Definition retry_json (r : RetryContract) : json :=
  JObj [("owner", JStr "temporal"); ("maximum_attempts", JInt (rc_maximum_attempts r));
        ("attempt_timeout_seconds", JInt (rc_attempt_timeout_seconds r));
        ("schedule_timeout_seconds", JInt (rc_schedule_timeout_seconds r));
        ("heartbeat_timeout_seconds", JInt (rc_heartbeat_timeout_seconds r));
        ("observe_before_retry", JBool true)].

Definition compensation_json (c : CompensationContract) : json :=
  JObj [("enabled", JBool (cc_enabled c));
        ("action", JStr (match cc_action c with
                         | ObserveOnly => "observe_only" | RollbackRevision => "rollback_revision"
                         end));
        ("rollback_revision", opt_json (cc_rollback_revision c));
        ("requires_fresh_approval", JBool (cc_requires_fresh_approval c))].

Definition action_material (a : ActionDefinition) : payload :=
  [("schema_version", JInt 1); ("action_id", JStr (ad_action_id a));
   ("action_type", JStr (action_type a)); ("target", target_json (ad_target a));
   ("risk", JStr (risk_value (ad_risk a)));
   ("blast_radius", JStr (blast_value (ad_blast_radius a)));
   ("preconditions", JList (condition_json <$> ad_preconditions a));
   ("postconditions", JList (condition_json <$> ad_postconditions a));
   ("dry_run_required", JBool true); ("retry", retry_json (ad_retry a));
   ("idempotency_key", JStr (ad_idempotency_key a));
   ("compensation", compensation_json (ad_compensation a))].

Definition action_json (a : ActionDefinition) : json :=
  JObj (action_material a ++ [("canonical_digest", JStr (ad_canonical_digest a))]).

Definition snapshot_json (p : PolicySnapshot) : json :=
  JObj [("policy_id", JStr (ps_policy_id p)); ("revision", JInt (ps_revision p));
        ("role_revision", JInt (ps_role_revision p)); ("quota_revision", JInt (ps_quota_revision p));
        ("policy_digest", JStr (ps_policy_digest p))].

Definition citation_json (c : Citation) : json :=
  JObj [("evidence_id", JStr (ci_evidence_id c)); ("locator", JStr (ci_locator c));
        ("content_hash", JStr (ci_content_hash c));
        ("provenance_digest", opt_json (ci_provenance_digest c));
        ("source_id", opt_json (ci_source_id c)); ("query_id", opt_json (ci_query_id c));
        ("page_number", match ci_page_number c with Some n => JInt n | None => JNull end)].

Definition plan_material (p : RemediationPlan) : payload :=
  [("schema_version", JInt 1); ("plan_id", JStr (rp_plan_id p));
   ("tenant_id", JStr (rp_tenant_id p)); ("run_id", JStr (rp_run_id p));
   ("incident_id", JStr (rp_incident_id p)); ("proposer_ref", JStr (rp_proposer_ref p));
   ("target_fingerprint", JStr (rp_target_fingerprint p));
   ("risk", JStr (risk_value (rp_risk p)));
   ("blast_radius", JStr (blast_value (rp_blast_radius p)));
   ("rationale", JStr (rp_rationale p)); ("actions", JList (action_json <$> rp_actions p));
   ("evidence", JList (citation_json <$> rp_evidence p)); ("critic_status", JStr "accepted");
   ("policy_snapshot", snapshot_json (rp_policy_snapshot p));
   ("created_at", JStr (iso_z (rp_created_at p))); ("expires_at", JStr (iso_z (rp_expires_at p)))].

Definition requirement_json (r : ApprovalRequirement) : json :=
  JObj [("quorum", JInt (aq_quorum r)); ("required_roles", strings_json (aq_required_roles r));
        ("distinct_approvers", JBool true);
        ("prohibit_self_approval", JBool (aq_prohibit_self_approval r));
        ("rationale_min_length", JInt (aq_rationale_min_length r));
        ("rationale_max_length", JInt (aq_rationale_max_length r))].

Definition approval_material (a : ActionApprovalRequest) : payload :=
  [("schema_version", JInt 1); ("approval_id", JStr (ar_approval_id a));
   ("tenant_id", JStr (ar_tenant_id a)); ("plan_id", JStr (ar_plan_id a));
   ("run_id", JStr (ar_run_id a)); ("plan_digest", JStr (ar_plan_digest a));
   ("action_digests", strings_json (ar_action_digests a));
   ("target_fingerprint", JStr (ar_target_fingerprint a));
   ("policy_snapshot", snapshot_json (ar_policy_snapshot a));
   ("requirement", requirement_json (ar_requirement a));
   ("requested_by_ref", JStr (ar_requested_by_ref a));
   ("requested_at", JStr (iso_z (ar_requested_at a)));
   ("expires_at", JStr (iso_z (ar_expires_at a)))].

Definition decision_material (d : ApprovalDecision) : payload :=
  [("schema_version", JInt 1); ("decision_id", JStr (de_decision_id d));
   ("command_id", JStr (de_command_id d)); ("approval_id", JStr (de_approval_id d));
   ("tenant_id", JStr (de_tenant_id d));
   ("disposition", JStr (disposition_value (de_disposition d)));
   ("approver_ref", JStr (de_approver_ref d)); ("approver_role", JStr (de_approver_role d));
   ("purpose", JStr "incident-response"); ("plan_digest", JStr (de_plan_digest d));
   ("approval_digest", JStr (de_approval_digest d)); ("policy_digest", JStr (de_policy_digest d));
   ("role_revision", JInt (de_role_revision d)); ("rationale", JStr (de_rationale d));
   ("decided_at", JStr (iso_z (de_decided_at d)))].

◆ ◆ ◆ ◆ ◆ ◆ ◆

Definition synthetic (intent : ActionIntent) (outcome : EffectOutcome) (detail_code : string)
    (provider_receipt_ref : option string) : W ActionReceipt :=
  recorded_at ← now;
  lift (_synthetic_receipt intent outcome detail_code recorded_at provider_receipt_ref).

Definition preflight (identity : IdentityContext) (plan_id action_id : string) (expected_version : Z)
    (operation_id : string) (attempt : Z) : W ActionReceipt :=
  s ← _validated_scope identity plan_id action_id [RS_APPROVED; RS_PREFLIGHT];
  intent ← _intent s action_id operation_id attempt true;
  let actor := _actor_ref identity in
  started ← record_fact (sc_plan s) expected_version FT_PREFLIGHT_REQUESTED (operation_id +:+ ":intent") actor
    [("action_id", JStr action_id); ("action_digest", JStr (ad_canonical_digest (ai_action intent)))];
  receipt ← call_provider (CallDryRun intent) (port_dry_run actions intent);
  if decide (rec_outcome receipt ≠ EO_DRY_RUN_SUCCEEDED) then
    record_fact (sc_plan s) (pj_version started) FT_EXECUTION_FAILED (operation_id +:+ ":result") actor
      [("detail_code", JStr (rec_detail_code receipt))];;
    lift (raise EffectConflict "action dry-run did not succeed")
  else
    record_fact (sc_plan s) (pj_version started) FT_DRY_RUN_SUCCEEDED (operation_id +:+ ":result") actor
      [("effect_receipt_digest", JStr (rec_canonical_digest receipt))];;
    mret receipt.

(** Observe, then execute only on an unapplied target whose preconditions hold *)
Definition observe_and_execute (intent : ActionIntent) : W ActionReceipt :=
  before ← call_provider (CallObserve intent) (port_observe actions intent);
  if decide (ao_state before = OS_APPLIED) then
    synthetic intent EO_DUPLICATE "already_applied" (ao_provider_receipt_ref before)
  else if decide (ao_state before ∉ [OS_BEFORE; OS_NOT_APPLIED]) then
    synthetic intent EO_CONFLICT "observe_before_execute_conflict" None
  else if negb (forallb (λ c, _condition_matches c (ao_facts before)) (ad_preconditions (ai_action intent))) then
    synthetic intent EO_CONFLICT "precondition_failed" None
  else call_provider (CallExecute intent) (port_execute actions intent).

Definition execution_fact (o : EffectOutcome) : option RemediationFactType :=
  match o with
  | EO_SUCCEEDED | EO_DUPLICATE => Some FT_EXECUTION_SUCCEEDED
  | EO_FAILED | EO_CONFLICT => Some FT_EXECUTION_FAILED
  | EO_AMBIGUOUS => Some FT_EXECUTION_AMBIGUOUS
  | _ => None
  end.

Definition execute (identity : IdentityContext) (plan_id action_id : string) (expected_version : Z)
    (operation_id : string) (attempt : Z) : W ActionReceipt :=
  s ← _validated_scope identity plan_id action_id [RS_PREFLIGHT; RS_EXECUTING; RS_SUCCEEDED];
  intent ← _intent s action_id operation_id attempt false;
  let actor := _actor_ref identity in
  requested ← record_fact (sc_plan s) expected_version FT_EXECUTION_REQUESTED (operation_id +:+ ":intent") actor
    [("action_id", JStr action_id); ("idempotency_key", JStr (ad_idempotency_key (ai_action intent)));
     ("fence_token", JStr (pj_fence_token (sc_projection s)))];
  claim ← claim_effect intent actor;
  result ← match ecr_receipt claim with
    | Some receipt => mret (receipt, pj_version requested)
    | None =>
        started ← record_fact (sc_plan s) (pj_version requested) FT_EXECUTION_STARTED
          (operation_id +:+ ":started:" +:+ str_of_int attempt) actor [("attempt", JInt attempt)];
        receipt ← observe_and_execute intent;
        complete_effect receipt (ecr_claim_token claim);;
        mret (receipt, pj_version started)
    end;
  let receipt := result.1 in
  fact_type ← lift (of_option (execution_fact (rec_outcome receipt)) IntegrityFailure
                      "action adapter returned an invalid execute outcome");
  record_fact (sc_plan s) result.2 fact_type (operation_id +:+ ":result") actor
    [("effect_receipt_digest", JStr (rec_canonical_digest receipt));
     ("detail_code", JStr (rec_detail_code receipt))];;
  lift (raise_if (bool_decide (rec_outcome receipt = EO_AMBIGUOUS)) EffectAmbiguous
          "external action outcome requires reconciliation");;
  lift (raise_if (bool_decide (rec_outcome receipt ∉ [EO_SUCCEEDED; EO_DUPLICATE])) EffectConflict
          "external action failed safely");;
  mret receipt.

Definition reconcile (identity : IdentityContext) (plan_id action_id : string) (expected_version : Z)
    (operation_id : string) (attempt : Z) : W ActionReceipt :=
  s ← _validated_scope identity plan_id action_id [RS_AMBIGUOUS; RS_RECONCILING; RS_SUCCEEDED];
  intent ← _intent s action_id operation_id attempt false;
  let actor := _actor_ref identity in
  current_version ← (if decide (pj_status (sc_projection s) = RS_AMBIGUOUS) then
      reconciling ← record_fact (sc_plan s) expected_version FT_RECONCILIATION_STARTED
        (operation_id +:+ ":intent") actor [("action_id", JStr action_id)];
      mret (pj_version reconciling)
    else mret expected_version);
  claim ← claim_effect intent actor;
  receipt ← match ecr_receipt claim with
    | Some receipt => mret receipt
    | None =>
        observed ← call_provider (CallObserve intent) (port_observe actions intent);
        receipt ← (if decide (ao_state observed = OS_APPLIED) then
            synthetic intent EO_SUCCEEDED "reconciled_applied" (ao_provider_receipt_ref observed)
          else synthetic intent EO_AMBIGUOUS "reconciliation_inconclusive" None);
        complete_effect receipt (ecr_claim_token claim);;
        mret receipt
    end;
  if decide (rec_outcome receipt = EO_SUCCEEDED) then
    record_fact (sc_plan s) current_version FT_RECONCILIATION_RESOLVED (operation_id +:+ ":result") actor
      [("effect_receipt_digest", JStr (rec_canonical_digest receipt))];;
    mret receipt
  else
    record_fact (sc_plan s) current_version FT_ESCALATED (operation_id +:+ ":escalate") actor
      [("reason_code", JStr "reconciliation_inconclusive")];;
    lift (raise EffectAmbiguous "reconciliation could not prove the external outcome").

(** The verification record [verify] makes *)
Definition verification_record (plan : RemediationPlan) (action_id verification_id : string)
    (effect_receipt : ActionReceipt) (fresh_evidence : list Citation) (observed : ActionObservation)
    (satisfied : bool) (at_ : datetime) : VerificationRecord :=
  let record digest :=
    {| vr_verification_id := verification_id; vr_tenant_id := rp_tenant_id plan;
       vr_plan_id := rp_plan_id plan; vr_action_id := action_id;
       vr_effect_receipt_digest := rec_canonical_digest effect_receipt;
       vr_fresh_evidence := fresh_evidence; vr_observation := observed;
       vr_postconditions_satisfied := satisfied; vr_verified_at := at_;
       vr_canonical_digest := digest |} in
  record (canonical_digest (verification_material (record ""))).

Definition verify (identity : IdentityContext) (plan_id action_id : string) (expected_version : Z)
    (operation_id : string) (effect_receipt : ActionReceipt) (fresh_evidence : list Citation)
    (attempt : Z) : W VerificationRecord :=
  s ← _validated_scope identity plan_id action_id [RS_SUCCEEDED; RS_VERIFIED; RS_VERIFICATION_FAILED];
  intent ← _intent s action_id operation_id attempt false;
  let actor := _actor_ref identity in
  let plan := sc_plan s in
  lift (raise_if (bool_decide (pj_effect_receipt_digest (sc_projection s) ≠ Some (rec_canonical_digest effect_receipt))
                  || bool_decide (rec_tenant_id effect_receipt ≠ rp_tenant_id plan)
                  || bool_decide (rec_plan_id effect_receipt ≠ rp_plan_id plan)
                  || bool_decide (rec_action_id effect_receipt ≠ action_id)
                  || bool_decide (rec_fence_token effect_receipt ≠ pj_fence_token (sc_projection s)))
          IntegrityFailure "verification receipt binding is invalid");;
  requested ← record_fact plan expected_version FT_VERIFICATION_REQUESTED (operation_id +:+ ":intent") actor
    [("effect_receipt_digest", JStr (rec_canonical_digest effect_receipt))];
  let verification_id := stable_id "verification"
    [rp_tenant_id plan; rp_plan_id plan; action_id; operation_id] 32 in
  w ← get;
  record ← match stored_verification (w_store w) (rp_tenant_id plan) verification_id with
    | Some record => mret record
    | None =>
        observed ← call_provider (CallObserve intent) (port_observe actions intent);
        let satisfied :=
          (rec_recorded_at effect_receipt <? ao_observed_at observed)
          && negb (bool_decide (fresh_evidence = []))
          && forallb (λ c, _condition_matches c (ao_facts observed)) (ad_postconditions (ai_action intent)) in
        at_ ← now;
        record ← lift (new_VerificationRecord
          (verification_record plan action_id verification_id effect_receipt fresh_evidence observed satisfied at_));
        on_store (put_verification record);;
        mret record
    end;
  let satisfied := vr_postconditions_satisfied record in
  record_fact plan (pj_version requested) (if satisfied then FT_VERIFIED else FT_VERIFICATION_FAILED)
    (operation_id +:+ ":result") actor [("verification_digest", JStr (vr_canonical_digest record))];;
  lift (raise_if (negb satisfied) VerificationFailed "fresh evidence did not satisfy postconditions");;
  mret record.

◆ ◆ ◆ ◆ ◆ ◆ ◆

• [To do]: Within the material above, copy exactly the lines from the line that holds "(verification_record plan action_id" up to and including the line that holds "mret record.".

• [Solved exercise]:
          (verification_record plan action_id verification_id effect_receipt fresh_evidence observed satisfied at_));
        on_store (put_verification record);;
        mret record
    end;
  let satisfied := vr_postconditions_satisfied record in
  record_fact plan (pj_version requested) (if satisfied then FT_VERIFIED else FT_VERIFICATION_FAILED)
    (operation_id +:+ ":result") actor [("verification_digest", JStr (vr_canonical_digest record))];;
  lift (raise_if (negb satisfied) VerificationFailed "fresh evidence did not satisfy postconditions");;
  mret record.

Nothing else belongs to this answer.